(** A run that sends a request has loaded its configuration and resolved
    a non-empty language. *)
Lemma run_reaches_request (uri : option Uri) :
  requests (trace (run uri)) <> [] ->
  exists u octokit token query text config l,
    uri = Some u
    /\ Loaded host credentials u octokit token query text config
    /\ result (resolution host cliServer u config) = Normal (Some l)
    /\ l <> "".
Proof.
  intros H.
  destruct uri as [u|]; [|now contradict H].
  destruct (JS.endsWith (fsPath u) ".ql") eqn:Ha;
    [|contradict H; unfold runRemoteQuery, rejected; now rewrite Ha].
  destruct (getOctokit credentials) as [octokit|] eqn:Ho;
    [|contradict H; unfold runRemoteQuery, rejected, await;
      now rewrite Ha, Ho].
  destruct (getToken credentials) as [token|] eqn:Ht;
    [|contradict H; unfold runRemoteQuery, rejected, await;
      cbn; now rewrite Ha, Ho, Ht].
  destruct (readFile host (fsPath u) "utf8") as [query|] eqn:Hq;
    [|contradict H; unfold runRemoteQuery, rejected, await;
      cbn; now rewrite Ha, Ho, Ht, Hq].
  destruct (pathExists host (repositoriesFileOf (fsPath u))) as [[]|] eqn:Hp;
    [| contradict H; unfold runRemoteQuery, rejected, await;
       cbn; now rewrite Ha, Ho, Ht, Hq, Hp
     | contradict H; unfold runRemoteQuery, rejected, await;
       cbn; now rewrite Ha, Ho, Ht, Hq, Hp].
  destruct (readFile host (repositoriesFileOf (fsPath u)) "utf8")
    as [text|] eqn:Hx;
    [|contradict H; unfold runRemoteQuery, rejected, await;
      cbn; now rewrite Ha, Ho, Ht, Hq, Hp, Hx].
  destruct (safeLoad host text) as [[config|]|] eqn:Hc;
    [| contradict H; unfold runRemoteQuery, rejected, await;
       cbn; now rewrite Ha, Ho, Ht, Hq, Hp, Hx, Hc
     | contradict H; unfold runRemoteQuery, rejected, await;
       cbn; now rewrite Ha, Ho, Ht, Hq, Hp, Hx, Hc].
  assert (L : Loaded host credentials u octokit token query text config)
    by (constructor; assumption).
  exists u, octokit, token, query, text, config.
  pose proof (run_loaded u octokit token query text config L) as E.
  cbv zeta in E. rewrite E in H. clear E. cbn [trace fst] in H.
  rewrite !requests_app in H.
  assert (P : requests (preamble u text) = []) by reflexivity.
  rewrite P in H. cbn [app] in H.
  assert (R : requests (trace (resolution host cliServer u config)) = []).
  { unfold resolution. destruct (JS.truthy (language config)); [reflexivity|].
    apply findLanguage_quiet. }
  rewrite R in H. cbn [app] in H.
  destruct (result (resolution host cliServer u config)) as [[l|]|e];
    try (now contradict H).
  destruct (String.eqb_spec l "") as [->|Hl].
  - now contradict H.
  - exists l. auto.
Qed.

(** A list is cut at its first request in one way only. *)
Lemma first_request_unique (a b c d : list event) (r r' : string)
  (p p' : RequestParameters) :
  requests a = [] -> requests b = [] ->
  (a ++ Request r p :: c)%list = (b ++ Request r' p' :: d)%list ->
  a = b /\ r = r' /\ p = p' /\ c = d.
Proof.
  revert b. induction a as [|x a IH]; intros [|y b] Ha Hb E; cbn in *.
  - injection E as -> -> ->. auto.
  - injection E as <- _. discriminate.
  - injection E as -> _. discriminate.
  - injection E as -> E.
    destruct (IH b) as (-> & -> & -> & ->); auto; destruct y; auto; discriminate.
Qed.

(** A list with one request, next to last, is cut at a request in one
    way only. *)
Lemma single_request_cut (a b d : list event) (r r' : string)
  (p p' : RequestParameters) (n : event) :
  requests a = [] -> is_notification n = true ->
  (a ++ [Request r p; n])%list = (b ++ Request r' p' :: d)%list ->
  b = a /\ r' = r /\ p' = p /\ d = [n].
Proof.
  intros Ha Hn E.
  assert (Hb : requests b = []).
  { apply (f_equal requests) in E. rewrite !requests_app, Ha in E.
    destruct n; try discriminate; cbn in E;
      destruct (requests b) as [|x [|y xs]]; auto; discriminate. }
  symmetry in E.
  apply first_request_unique in E as (-> & -> & -> & ->); auto.
Qed.

(** The run of a submission: the configuration is loaded and the language
    resolves to [l]. *)
Lemma run_submitted (u : Uri) (octokit : Octokit) (token query text l : string)
  (config : Config) :
  Loaded host credentials u octokit token query text config ->
  result (resolution host cliServer u config) = Normal (Some l) ->
  l <> "" ->
  run (Some u) =
  ((preamble u text ++ trace (resolution host cliServer u config)
    ++ [Request ROUTE (parametersOf config l query token);
        match request octokit ROUTE (parametersOf config l query token) with
        | Normal _ => scheduled
        | Throw e => ShowAndLogErrorMessage (Caught e)
        end])%list,
   Normal tt).
Proof.
  intros L R Hl.
  pose proof (run_loaded u octokit token query text config L) as E.
  cbv zeta in E. rewrite E, R. unfold closing.
  apply String.eqb_neq in Hl. rewrite Hl.
  now rewrite submit_run.
Qed.
(** The file of two Open MPI versions. *)
Lemma parse_implementation_named_witness :
  (configparser.MPIImplem matrix.twoVersions = "openmpi"
   \/ configparser.MPIImplem matrix.twoVersions = "mpich"
   \/ configparser.MPIImplem matrix.twoVersions = "intel")
  /\ configparser.MpiMap matrix.twoVersions <> ∅.
Proof.
  destruct (parse_implementation_named
              (sample.loading [sample.ompi304; sample.ompi310])
              "etc/openmpi.conf" [sample.ompi304; sample.ompi310]
              matrix.twoVersions eq_refl eq_refl)
    as [(Hnil & _)|(_ & Hname & Hmap)]; [discriminate Hnil|].
  split; [exact Hname|exact Hmap].
Defined.

(** * A file that mixes implementations *)

(** Reading the entries in order against the implementation [implem]:
    either they are all detected as [implem], or there is a first entry
    that is not, on which the detector panics, detects nothing, or detects
    another implementation. *)
Lemma entries_first_stop implem kvs :
  entries.allDetect implem kvs
  \/ exists pre kv post,
       kvs = (pre ++ kv :: post)%list
       /\ entries.allDetect implem pre
       /\ (configparser.detectMpiImplem (kv.Value kv) = None
           \/ detector.undetected (kv.Value kv)
           \/ exists other version,
                detector.detects (kv.Value kv) other version /\ other <> implem).
Proof.
  induction kvs as [|kv kvs IH].
  - left. intros kv [].
  - destruct (detect_trichotomy (kv.Value kv)) as [Hn|[Hu|(i & v & Hd)]].
    + right. exists [], kv, kvs. split; [reflexivity|].
      split; [intros ? []|auto].
    + right. exists [], kv, kvs. split; [reflexivity|].
      split; [intros ? []|auto].
    + destruct (String.eqb_spec i implem) as [->|Hne].
      * destruct IH as [Hall|(pre & kv' & post & -> & Hpre & Hstop)].
        -- left. intros kv' [<-|Hin]; [exists v; exact Hd|apply Hall; exact Hin].
        -- right. exists (kv :: pre), kv', post. split; [reflexivity|].
           split; [|exact Hstop].
           intros kv'' [<-|Hin]; [exists v; exact Hd|apply Hpre; exact Hin].
      * right. exists [], kv, kvs. split; [reflexivity|].
        split; [intros ? []|]. right. right. exists i, v. auto.
Qed.

Section ParseConflict.
Variable LoadKeyValueConfig : string -> list kv.KV + string.
Local Abbreviation Parse := (configparser.Parse LoadKeyValueConfig).

(** The three ways in which the loop of [Parse] stops at the entry [kv]
    that follows the entries [pre], all detected as [implem]. *)
Lemma parse_stops_at file implem pre kv post :
  LoadKeyValueConfig file = inl (pre ++ kv :: post)%list ->
  entries.allDetect implem pre ->
  (configparser.detectMpiImplem (kv.Value kv) = None ->
   Parse file = configparser.Panic)
  /\ (detector.undetected (kv.Value kv) ->
      Parse file = configparser.Err (configparser.ErrDetect (kv.Value kv)))
  /\ (forall other version,
        pre <> [] ->
        detector.detects (kv.Value kv) other version ->
        other <> implem ->
        Parse file = configparser.Err (configparser.ErrConflict implem other)).
Proof.
  intros Hload Hpre. unfold configparser.Parse. rewrite Hload.
  rewrite (parseEntries_detected_prefix implem) by (simpl; auto).
  split; [|split].
  - intros Hn. simpl. rewrite Hn. reflexivity.
  - intros Hu. apply parseEntries_undetected. exact Hu.
  - intros other version Hne Hd Hoi.
    rewrite (parseEntries_detected _ _ _ _ _ Hd). simpl.
    destruct pre as [|kv0 pre]; [contradiction|].
    destruct (Hpre kv0 (or_introl eq_refl)) as (v0 & _ & Hi).
    destruct (String.eqb_spec implem ""); [contradiction|].
    destruct (String.eqb_spec implem other) as [E|E]; [congruence|reflexivity].
Qed.

(** C5, as the code has it.  [Parse] reads the entries in order and stops at
    the first one that is not a detected entry of the implementation of the
    entries before it.  So, for a file with two entries that detect to
    different implementations, in whatever order:
    - [Parse] returns no configuration, and its outcome is decided at that
      first entry: the conflict error, naming the implementation of the
      entries before it and then the one that differs, when the entry is
      detected; the detection error of the entry when it is not detected;
      a panic when the detector panics on it;
    - in particular the outcome is the conflict error whenever the entries
      before the first entry of another implementation are all detected,
      whatever follows that entry.
    Every configuration [Parse] returns has one implementation, to which
    every entry detects. *)
Theorem parse_single_implementation file kvs :
  LoadKeyValueConfig file = inl kvs ->
  (forall kv1 kv2 a va b vb,
      In kv1 kvs -> In kv2 kvs ->
      detector.detects (kv.Value kv1) a va ->
      detector.detects (kv.Value kv2) b vb ->
      a <> b ->
      (forall c, Parse file <> configparser.Ok c)
      /\ exists pre kv post implem,
           kvs = (pre ++ kv :: post)%list
           /\ entries.allDetect implem pre
           /\ ((pre <> []
                /\ exists other version,
                     detector.detects (kv.Value kv) other version
                     /\ other <> implem
                     /\ Parse file
                        = configparser.Err (configparser.ErrConflict implem other))
               \/ (detector.undetected (kv.Value kv)
                   /\ Parse file
                      = configparser.Err (configparser.ErrDetect (kv.Value kv)))
               \/ (configparser.detectMpiImplem (kv.Value kv) = None
                   /\ Parse file = configparser.Panic)))
  /\ (forall pre kv post implem other version,
        kvs = (pre ++ kv :: post)%list ->
        pre <> [] ->
        entries.allDetect implem pre ->
        detector.detects (kv.Value kv) other version ->
        other <> implem ->
        Parse file = configparser.Err (configparser.ErrConflict implem other))
  /\ (forall c,
        Parse file = configparser.Ok c ->
        forall kv, In kv kvs ->
          exists version,
            detector.detects (kv.Value kv) (configparser.MPIImplem c) version).
Proof.
  intros Hload.
  assert (Hsound : forall c,
            Parse file = configparser.Ok c ->
            forall kv, In kv kvs ->
              exists version,
                detector.detects (kv.Value kv) (configparser.MPIImplem c) version).
  { intros c Hp. unfold configparser.Parse in Hp. rewrite Hload in Hp.
    apply parseEntries_ok in Hp as [_ Hall]. exact Hall. }
  split; [|split; [|exact Hsound]].
  - intros kv1 kv2 a va b vb Hin1 Hin2 Hd1 Hd2 Hab.
    assert (Hmixed : forall implem, ~ entries.allDetect implem kvs).
    { intros implem Hall.
      destruct (Hall kv1 Hin1) as (v1 & H1). destruct (Hall kv2 Hin2) as (v2 & H2).
      destruct (detects_functional _ _ _ _ _ Hd1 H1) as [Ea _].
      destruct (detects_functional _ _ _ _ _ Hd2 H2) as [Eb _].
      apply Hab. congruence. }
    split.
    { intros c Hp. apply (Hmixed (configparser.MPIImplem c)). exact (Hsound c Hp). }
    destruct kvs as [|kv0 rest]; [destruct Hin1|].
    destruct (detect_trichotomy (kv.Value kv0)) as [Hn|[Hu|(i & v & Hd)]].
    + exists [], kv0, rest, a. split; [reflexivity|]. split; [intros ? []|].
      right. right. split; [exact Hn|].
      apply (proj1 (parse_stops_at file a [] kv0 rest Hload ltac:(intros ? [])) Hn).
    + exists [], kv0, rest, a. split; [reflexivity|]. split; [intros ? []|].
      right. left. split; [exact Hu|].
      apply (proj1 (proj2 (parse_stops_at file a [] kv0 rest Hload
                             ltac:(intros ? []))) Hu).
    + destruct (entries_first_stop i rest)
        as [Hall|(pre & kv & post & Hrest & Hpre & Hstop)].
      * destruct (Hmixed i).
        intros kv' [<-|Hin]; [exists v; exact Hd|apply Hall; exact Hin].
      * assert (Hpre' : entries.allDetect i (kv0 :: pre)).
        { intros kv' [<-|Hin]; [exists v; exact Hd|apply Hpre; exact Hin]. }
        assert (Hload' : LoadKeyValueConfig file
                         = inl ((kv0 :: pre) ++ kv :: post)%list)
          by (rewrite Hload, Hrest; reflexivity).
        destruct (parse_stops_at file i (kv0 :: pre) kv post Hload' Hpre')
          as (Hpanic & Hundet & Hconf).
        exists (kv0 :: pre), kv, post, i.
        split; [rewrite Hrest; reflexivity|]. split; [exact Hpre'|].
        destruct Hstop as [Hn|[Hu|(other & version & Hdo & Hoi)]].
        -- right. right. auto.
        -- right. left. auto.
        -- left. split; [discriminate|]. exists other, version.
           split; [exact Hdo|]. split; [exact Hoi|].
           apply (Hconf other version); [discriminate|exact Hdo|exact Hoi].
  - intros pre kv post implem other version Hk Hne Hpre Hd Hoi.
    rewrite Hk in Hload.
    apply (proj2 (proj2 (parse_stops_at file implem pre kv post Hload Hpre))
             other version Hne Hd Hoi).
Qed.

End ParseConflict.

(** C5 at concrete entries: Open MPI then MPICH then an entry that is not
    detected, and MPICH then Open MPI; the conflict error in both, each
    naming first the implementation met first. *)
Lemma parse_single_implementation_witness :
  configparser.Parse
    (sample.loading [sample.ompi304; sample.mpich33; sample.junk])
    "etc/openmpi.conf"
  = configparser.Err (configparser.ErrConflict "openmpi" "mpich")
  /\ configparser.Parse
       (sample.loading [sample.mpich33; sample.ompi304])
       "etc/openmpi.conf"
     = configparser.Err (configparser.ErrConflict "mpich" "openmpi").
Proof.
  assert (Ho : detector.detects (kv.Value sample.ompi304) "openmpi" "3.0.4")
    by (split; [reflexivity|discriminate]).
  assert (Hm : detector.detects (kv.Value sample.mpich33) "mpich" "3.3")
    by (split; [reflexivity|discriminate]).
  split.
  - apply (proj1 (proj2 (parse_single_implementation
                           (sample.loading
                              [sample.ompi304; sample.mpich33; sample.junk])
                           "etc/openmpi.conf"
                           [sample.ompi304; sample.mpich33; sample.junk] eq_refl))
             [sample.ompi304] sample.mpich33 [sample.junk] "openmpi" "mpich" "3.3").
    + reflexivity.
    + discriminate.
    + intros kv [<-|[]]. eexists. exact Ho.
    + exact Hm.
    + discriminate.
  - apply (proj1 (proj2 (parse_single_implementation
                           (sample.loading [sample.mpich33; sample.ompi304])
                           "etc/openmpi.conf"
                           [sample.mpich33; sample.ompi304] eq_refl))
             [sample.mpich33] sample.ompi304 [] "mpich" "openmpi" "3.0.4").
    + reflexivity.
    + discriminate.
    + intros kv [<-|[]]. eexists. exact Hm.
    + exact Ho.
    + discriminate.
Defined.

(** * The flag returned by the runner *)

(** C6 on the code.  One iteration in which [exp.Run] returns the flag
    [false] (the iteration did not pass) with a result whose [Pass] field is
    set, and no error: the record written is PASS, not FAIL.  With the flag
    [true] and the field not set, the record is FAIL, not PASS.  In
    [runExperiment] the tuple assignment stores the flag in [expRes.Pass]
    and then overwrites the whole of [expRes] with the returned result, so
    the verdict follows the field and never the flag.  The note is that of
    the returned result in both cases. *)
Theorem run_verdict_drops_returned_flag :
  scripted.run [scripted.e12] (Some (scripted.sysCfg 1)) scripted.syConfig
    (scripted.start [flipped.flagFailsResultPasses "note"])
  = main.Done [(flipped.flagFailsResultPasses "note").1.2]
      {| main.world := {| scripted.script := []; scripted.ran := [scripted.e12] |};
         main.written :=
           [store.line (store.recordOf scripted.e12 store.PASS "note")] |}
  /\ scripted.run [scripted.e12] (Some (scripted.sysCfg 1)) scripted.syConfig
       (scripted.start [flipped.flagPassesResultFails "note"])
     = main.Done [(flipped.flagPassesResultFails "note").1.2]
         {| main.world := {| scripted.script := []; scripted.ran := [scripted.e12] |};
            main.written :=
              [store.line (store.recordOf scripted.e12 store.FAIL "note")] |}.
Proof. split; reflexivity. Qed.
(** * Projects gallery of the portfolio site: a model of [projects.js]

    The gallery fetches a user's repositories, normalises them, caches the
    result in the browser's storage and renders a filterable grid.  This file
    embeds the data shaping and decision logic of that script and proves the
    properties its specification states about it.

    Modelling conventions.
    - A JavaScript string is a [string]; its characters are read as ASCII
      code units, and case mapping is the one JavaScript applies to ASCII.
    - A JavaScript number that holds an integer is a [Z].
    - A time stamp (the ISO-8601 text of [pushed_at]) is represented by the
      number of milliseconds [new Date(iso).getTime()] yields for it.
    - [null] and [undefined] are [None].
    - The browser's storage, the clock, the network replies and the form
      controls are passed explicitly; the host's [JSON] and collation are
      interfaces, with an executable instance for running examples.
    - [Array.prototype.sort], which the language requires to be stable, is
      a stable insertion sort.
    - The regular expressions built from exclusion patterns are modelled for
      plain ASCII characters, [.] and [.*]; an operation that would need
      more of the regular-expression language returns [None]. *)

From Stdlib Require Import ZArith List Bool Ascii String Lia.
From Stdlib Require Import Sorting.Permutation Sorting.Sorted.
From Stdlib Require Import Numbers.DecimalString.
From stdpp Require Import base option list gmap strings.

Local Open Scope Z_scope.

(* String concatenation computes by [simpl] on a constructor. *)
#[local] Arguments String.append !s1 s2 : simpl nomatch.

(** ** JavaScript primitives used by the script *)

Module Js.

(** A string literal given by its bytes (for the non-ASCII text of the source). *)
Definition bytes (l : list nat) : string :=
  string_of_list_ascii (List.map ascii_of_nat l).

(** The double quote character, as a one-character string. *)
Definition dq : string := String "034"%char EmptyString.

(** Line feed, as a one-character string. *)
Definition nl : string := String "010"%char EmptyString.

(** [x || y] on strings: the empty string is falsy. *)
Definition str_or (x y : string) : string :=
  match x with EmptyString => y | _ => x end.

(** Truthiness of a string that may be [null]. *)
Definition truthy_str (x : option string) : bool :=
  match x with
  | Some (String _ _) => true
  | _ => false
  end.

(** [x || y] where both may be [null] and the empty string is falsy. *)
Definition opt_or (x y : option string) : option string :=
  if truthy_str x then x else y.

(** [x || 0] on a number that may be missing. *)
Definition num_or0 (x : option Z) : Z :=
  match x with Some n => n | None => 0 end.

(** Template-literal rendering of a number. *)
Definition string_of_Z (z : Z) : string :=
  NilZero.string_of_int (Z.to_int z).

(** Template-literal rendering of a value that may be [undefined]. *)
Definition string_of_undef (x : option string) : string :=
  match x with Some s => s | None => "undefined" end.

Definition is_upper (c : ascii) : bool :=
  (65 <=? nat_of_ascii c)%nat && (nat_of_ascii c <=? 90)%nat.

Definition is_lower (c : ascii) : bool :=
  (97 <=? nat_of_ascii c)%nat && (nat_of_ascii c <=? 122)%nat.

Definition lower_char (c : ascii) : ascii :=
  if is_upper c then ascii_of_nat (nat_of_ascii c + 32) else c.

Definition upper_char (c : ascii) : ascii :=
  if is_lower c then ascii_of_nat (nat_of_ascii c - 32) else c.

(** [String.prototype.toLowerCase]. *)
Fixpoint toLowerCase (s : string) : string :=
  match s with
  | EmptyString => EmptyString
  | String c s' => String (lower_char c) (toLowerCase s')
  end.

(** White space removed by [trim]: TAB, LF, VT, FF, CR and SPACE. *)
Definition is_space (c : ascii) : bool :=
  let n := nat_of_ascii c in
  ((9 <=? n)%nat && (n <=? 13)%nat) || (n =? 32)%nat.

Fixpoint trimStart (s : string) : string :=
  match s with
  | EmptyString => EmptyString
  | String c s' => if is_space c then trimStart s' else s
  end.

Fixpoint trimEnd (s : string) : string :=
  match s with
  | EmptyString => EmptyString
  | String c s' =>
      match trimEnd s' with
      | EmptyString => if is_space c then EmptyString else String c EmptyString
      | t => String c t
      end
  end.

(** [String.prototype.trim]. *)
Definition trim (s : string) : string := trimEnd (trimStart s).

(** [hay.startsWith(needle)]. *)
Fixpoint startsWith (needle hay : string) : bool :=
  match needle, hay with
  | EmptyString, _ => true
  | String _ _, EmptyString => false
  | String a n', String b h' => Ascii.eqb a b && startsWith n' h'
  end.

(** [hay.includes(needle)]. *)
Fixpoint includes (hay needle : string) : bool :=
  startsWith needle hay ||
  match hay with
  | EmptyString => false
  | String _ h' => includes h' needle
  end.

(** [arr.join(sep)] on an array of strings. *)
Fixpoint join (sep : string) (l : list string) : string :=
  match l with
  | [] => EmptyString
  | [x] => x
  | x :: l' => x +:+ sep +:+ join sep l'
  end.

(** [str.slice(start, end)], with JavaScript's treatment of negative and
    out-of-range indices. *)
Definition clamp_index (len i : Z) : Z :=
  if i <? 0 then Z.max (len + i) 0 else Z.min i len.

Definition slice (s : string) (start stop : Z) : string :=
  let len := Z.of_nat (String.length s) in
  let from := clamp_index len start in
  let to := clamp_index len stop in
  String.substring (Z.to_nat from) (Z.to_nat (Z.max (to - from) 0)) s.

(** [str.replace(/c/g, by)] for a one-character pattern [c]. *)
Fixpoint replaceAll (c : ascii) (by_ : string) (s : string) : string :=
  match s with
  | EmptyString => EmptyString
  | String x s' =>
      if Ascii.eqb x c then by_ +:+ replaceAll c by_ s'
      else String x (replaceAll c by_ s')
  end.

(** [str.split(c)] for a one-character separator. *)
Fixpoint split (c : ascii) (s : string) : list string :=
  match s with
  | EmptyString => [EmptyString]
  | String x s' =>
      match split c s' with
      | [] => [EmptyString]
      | w :: ws => if Ascii.eqb x c then EmptyString :: w :: ws else String x w :: ws
      end
  end.

(** [Array.prototype.sort(cmp)]: the language requires the sort to be stable;
    it is modelled by stable insertion, where [cmp x y <= 0] keeps [x] first. *)
Section Sort.
Context {A : Type} (cmp : A -> A -> Z).

Fixpoint insert_sorted (x : A) (l : list A) : list A :=
  match l with
  | [] => [x]
  | y :: l' => if cmp x y <=? 0 then x :: y :: l' else y :: insert_sorted x l'
  end.

Definition sort (l : list A) : list A := List.fold_right insert_sorted [] l.

End Sort.

End Js.

(** ** Data model *)

(** A time stamp: milliseconds since the epoch. *)
Abbreviation timestamp := Z (only parsing).

(** [new Date(x).getTime()] for a time stamp that may be [null]:
    [new Date(null)] is the epoch itself. *)
Definition date_ms (x : option timestamp) : Z :=
  match x with Some t => t | None => 0 end.

(** The canonical repository record built by [normalizeRepo]. *)
Record repo := {
  name : string;
  description : string;
  html_url : option string;
  homepage : option string;
  stars : Z;
  forks : Z;
  updated : option timestamp;
  language : string;
  topics : list string
}.

(** An element of the REST listing, or of the array [fetchPinned] returns:
    the fields [normalizeRepo] and the listing filter read. *)
Record raw_repo := {
  r_name : string;
  r_description : option string;
  r_html_url : option string;
  r_url : option string;
  r_homepage : option string;
  r_homepageUrl : option string;
  r_stargazers_count : option Z;
  r_forks_count : option Z;
  r_pushed_at : option timestamp;
  r_updated_at : option timestamp;
  r_language : option string;
  r_primaryLanguage : option string;        (* primaryLanguage.name *)
  r_topics : option (list string);
  r_repository_topics : option (list string); (* repository_topics.nodes[i].topic.name *)
  r_fork : bool;
  r_archived : bool
}.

━━━━━━━━

- _DESCRIPTION OF THE TASK_:
A verbatim transcription is required: the first line of the listing, the line containing "destruct (getToken credentials)", and every line between them.

- _SOLUTION TO THE EXERCISE_:
(** A run that sends a request has loaded its configuration and resolved
    a non-empty language. *)
Lemma run_reaches_request (uri : option Uri) :
  requests (trace (run uri)) <> [] ->
  exists u octokit token query text config l,
    uri = Some u
    /\ Loaded host credentials u octokit token query text config
    /\ result (resolution host cliServer u config) = Normal (Some l)
    /\ l <> "".
Proof.
  intros H.
  destruct uri as [u|]; [|now contradict H].
  destruct (JS.endsWith (fsPath u) ".ql") eqn:Ha;
    [|contradict H; unfold runRemoteQuery, rejected; now rewrite Ha].
  destruct (getOctokit credentials) as [octokit|] eqn:Ho;
    [|contradict H; unfold runRemoteQuery, rejected, await;
      now rewrite Ha, Ho].
  destruct (getToken credentials) as [token|] eqn:Ht;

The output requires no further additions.